__Problem__
Pick out the lines below with "productId" and list them.

__Record excerpts__
(** C9.  When the cart already holds a line with the given id, [addToCart]
    with any name and price leaves every line's id, name and price as they
    were and adds no line: only the quantity of the line found changes.  The
    name and price passed in reach the cart only when no line is found, as
    the fields of the appended line. *)
Theorem addToCart_existing_keeps_name_price
    (name2 price2 productId : value) (s : state) :
  let c' := cart (final (addToCart name2 price2 productId s)) in
  (is_Some (find_line productId (cart s)) ->
     c' = update_found productId bump (cart s) /\
     length c' = length (cart s) /\
     name <$> c' = name <$> cart s /\
     price <$> c' = price <$> cart s /\
     id <$> c' = id <$> cart s) /\
  (find_line productId (cart s) = None ->
     c' = cart s ++ [mkLine productId name2 price2 (VNum (Fin 1))]).
Proof.
  intros c'. subst c'. rewrite cart_addToCart. split.
  - intros [l ->]. split; [done |]. split; [apply update_found_length |].
    repeat split; by apply update_found_map.
  - by intros ->.
Qed.

(** C9, at a cart holding one BMW M3: adding id 1 under another name and
    price changes the quantity and nothing else. *)
Lemma addToCart_existing_keeps_name_price_witness :
  let s := {| cart := [mkLine (VNum (Fin 1)) (VStr "BMW M3") (VNum (Fin 89900))
                         (VNum (Fin 1))];
              localStorage := ∅; dom := mkPage false false true;
              toasts := Toast.fresh 0; trace := [] |} in
  cart (final (addToCart (VStr "BMW M4") (VNum (Fin 5)) (VNum (Fin 1)) s)) =
  [mkLine (VNum (Fin 1)) (VStr "BMW M3") (VNum (Fin 89900)) (VNum (Fin 2))].
Proof.
  intros s.
  destruct (addToCart_existing_keeps_name_price
              (VStr "BMW M4") (VNum (Fin 5)) (VNum (Fin 1)) s) as [H _].
  destruct H as [-> _]; [by eexists | reflexivity].
Defined.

__Answer below__
    (name2 price2 productId : value) (s : state) :
  let c' := cart (final (addToCart name2 price2 productId s)) in
  (is_Some (find_line productId (cart s)) ->
     c' = update_found productId bump (cart s) /\
  (find_line productId (cart s) = None ->
     c' = cart s ++ [mkLine productId name2 price2 (VNum (Fin 1))]).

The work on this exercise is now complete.